Lord Reid referred to this statement in his speech in Conway v Rimmer and then, in countering the argument that if the documents were not protected from disclosure "freedom and candour of communication" would be prejudiced, said (at p 942):
"So we have the curious result that freedom and candour of communication is supposed not to be inhibited by knowledge of the writer that this report may be disclosed in a criminal case but would still be supposed to be inhibited if he thought that his report might be disclosed in a civil case."
This remark seems to me to make it clear that Lord Reid did not regard the Crown privilege being claimed in the Conway v Rimmer malicious prosecution action as being any bar to disclosure of the documents if relevant to a criminal trial.
Lord Pearce, in Conway v Rimmer, made a remark to the same effect. He said (at p 987):
"Moreover if, as at present [the document] may be disclosed in criminal proceedings, then there is already an outside chance of disclosure".
It seems to me clear enough that in 1968, when Conway v Rimmer was decided, it was accepted that different principles applied in criminal proceedings. I would refer again to Marks v Beyfus decided in 1890. Lord Esher made it clear that "if disclosure...is necessary or right in order to show the prisoner's innocence" the information about the informer would have to be disclosed. Lord Justice Bowen, in the same case, said that (at p 500):
"The only exception to such a rule [i.e. the rule against disclosure of an informant's name] would be upon a criminal trial, when the judge if he saw that the strict enforcement of the rule would be likely to cause a miscarriage of justice, might relax it (in favorem innocentiae;) if he did not do so, there would be a risk of innocent people being convicted".
Marks v Beyfus was decided nearly eighty years before Conway v Rimmer. But it is plain that the decision whether the information or documents relating to the informer would have to be disclosed was one that would be taken by the judge presiding over the criminal trial. The notion that a Minister's certificate would be conclusive plainly never applied to criminal trials. Marks v Beyfus was referred to with express approval by Lord Reid in his judgment in Conway v Rimmer.
But compare those dicta of Lord Esher and Bowen LJ., describing the approach in criminal cases, with Lord Reid's description of the balancing exercise to be carried out in civil cases.

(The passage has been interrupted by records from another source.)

(** One element of ["Details"] of an order.  The price and the quantity are
    the fields that the code tests against [None]. *)
Record detail := {
  RecType : Z;
  Price : option Q;
  Qty : option Q
}.

(** One element of the answer of [get_orders()], with the fields that the
    controllers read; the broker fills them all. *)
Record order := {
  ID : string;
  Side : string;
  State : Z;
  CumQty : Q;
  OrderQty : Q;
  Symbol : string;
  Details : list detail
}.

(** One element of the answer of [get_positions()].  The symbol and the two
    prices are the fields that the code tests for absence. *)
Record position := {
  pos_Symbol : option string;
  pos_Side : string;
  pos_Price : option Q;
  pos_CurrentPrice : option Q
}.

End Broker.

(** ** Exit controller ([sell_main.py]) *)

Module Exit.
Import Py Broker.

Definition LABEL_RATIO_MAP : gmap string Q :=
  list_to_map
    [("上方修正 + 増配", 102 # 100);
     ("自己株式取得 + 消却", 1015 # 1000);
     ("自己株式の消却", 100 # 100);
     ("良好", 103 # 100);
     ("業務提携", 101 # 100);
     ("資本提携", 101 # 100);
     ("優待(新設/導入/再開)", 102 # 100);
     ("自己株式取得系", 101 # 100);
     ("上方修正(単独)", 101 # 100);
     ("完成", 103 # 100);
     ("採択", 103 # 100)].

(** [get_additional_ratio_for_label(label)]. *)
Definition get_additional_ratio_for_label (label : string) : Q :=
  default 1%Q (LABEL_RATIO_MAP !! label).

(** [load_processed_symbols_for_today()] when [str(date.today())] is
    [today_str]. *)
Definition load_processed_symbols_for_today (today_str : string) (disk : Disk.t)
    : gset string :=
  let data := Disk.processed_orders disk in
  let symbols_today := default [] (data !! today_str) in
  list_to_set symbols_today.

(** [save_processed_symbol_for_today(symbol)] when [str(date.today())] is
    [today_str]. *)
Definition save_processed_symbol_for_today (today_str : string) (symbol : string)
    (disk : Disk.t) : Disk.t :=
  let data := Disk.processed_orders disk in
  let data :=
    match data !! today_str with
    | None => <[today_str := []]> data
    | Some _ => data
    end in
  let today_list := default [] (data !! today_str) in
  let data :=
    if bool_decide (symbol ∈ today_list) then data
    else <[today_str := today_list ++ [symbol]]> data in
  {| Disk.processed_orders := data; Disk.purchased_log := Disk.purchased_log disk |}.

(** [load_purchased_info_for_today()] when [str(date.today())] is
    [today_str]: a later row of a symbol replaces an earlier one. *)
Definition load_purchased_info_for_today (today_str : string) (disk : Disk.t)
    : gmap string string :=
  fold_left
    (fun symbol_to_label row =>
       let dt_str := Disk.row_time row in
       if (10 <=? String.length dt_str)%nat then
         let date_part := String.substring 0 10 dt_str in
         if bool_decide (date_part = today_str)
         then <[Disk.row_symbol row := Disk.row_budget_label row]> symbol_to_label
         else symbol_to_label
       else symbol_to_label)
    (Disk.purchased_log disk) ∅.
(** * load_txt_to_SVG: markdown text flowed into SVG page layers

    A shallow embedding of [load_txt_to_SVG/load_txt_to_SVG.py] and the
    properties of its line wrapper, block parser, settings reader, flow
    engine and page provisioner. *)

From Stdlib Require Import List ZArith Lia Bool Arith Sorted.
From Stdlib Require Import Strings.String Strings.Ascii.
From Stdlib Require Import Numbers.DecimalString Numbers.DecimalNat.
Import ListNotations.

Set Warnings "-register-all".
Local Open Scope Z_scope.

(** ** Python strings

    A Python [str] is a sequence of Unicode code points; [ord] of a
    one-character string is the element itself. *)

Module PyStr.

Definition str := list Z.

(** ASCII literals, written as Rocq strings. *)
Definition lit (s : string) : str :=
  map (fun a => Z.of_N (N_of_ascii a)) (list_ascii_of_string s).

Definition NL : Z := 10.
Definition CR : Z := 13.
Definition SPACE : Z := 32.
Definition BACKSLASH : Z := 92.
Definition LT : Z := 60.

Fixpoint str_eqb (a b : str) : bool :=
  match a, b with
  | [], [] => true
  | x :: a', y :: b' => (x =? y) && str_eqb a' b'
  | _, _ => false
  end.

Definition is_empty (s : str) : bool :=
  match s with [] => true | _ => false end.

(** [str.isspace] on one character, which is also the class [\s] of [re]
    on [str] patterns. *)
Definition isspace (c : Z) : bool :=
  ((9 <=? c) && (c <=? 13)) || ((28 <=? c) && (c <=? 32))
  || (c =? 133) || (c =? 160) || (c =? 5760)
  || ((8192 <=? c) && (c <=? 8202))
  || (c =? 8232) || (c =? 8233) || (c =? 8239) || (c =? 8287) || (c =? 12288).

(** [s.lstrip()], [s.rstrip()], [s.strip()]. *)
Fixpoint lstrip (s : str) : str :=
  match s with
  | c :: s' => if isspace c then lstrip s' else s
  | [] => []
  end.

Lord Reid said (at p 940):
"There is the public interest that harm shall not be done to the nation or the public service by disclosure of certain documents and there is the public interest that the administration of justice shall not be frustrated by the withholding of documents which must be produced if justice is to be done."
He pointed out that (ibid):
"There are many cases where the nature of the injury which would or might be done to the nation or the public service is of so grave a character that no other interest, public or private, can be allowed to prevail over it [but] there are many other cases where the possible injury to the public service is much less and there one would think that it would be proper to balance the public interests involved."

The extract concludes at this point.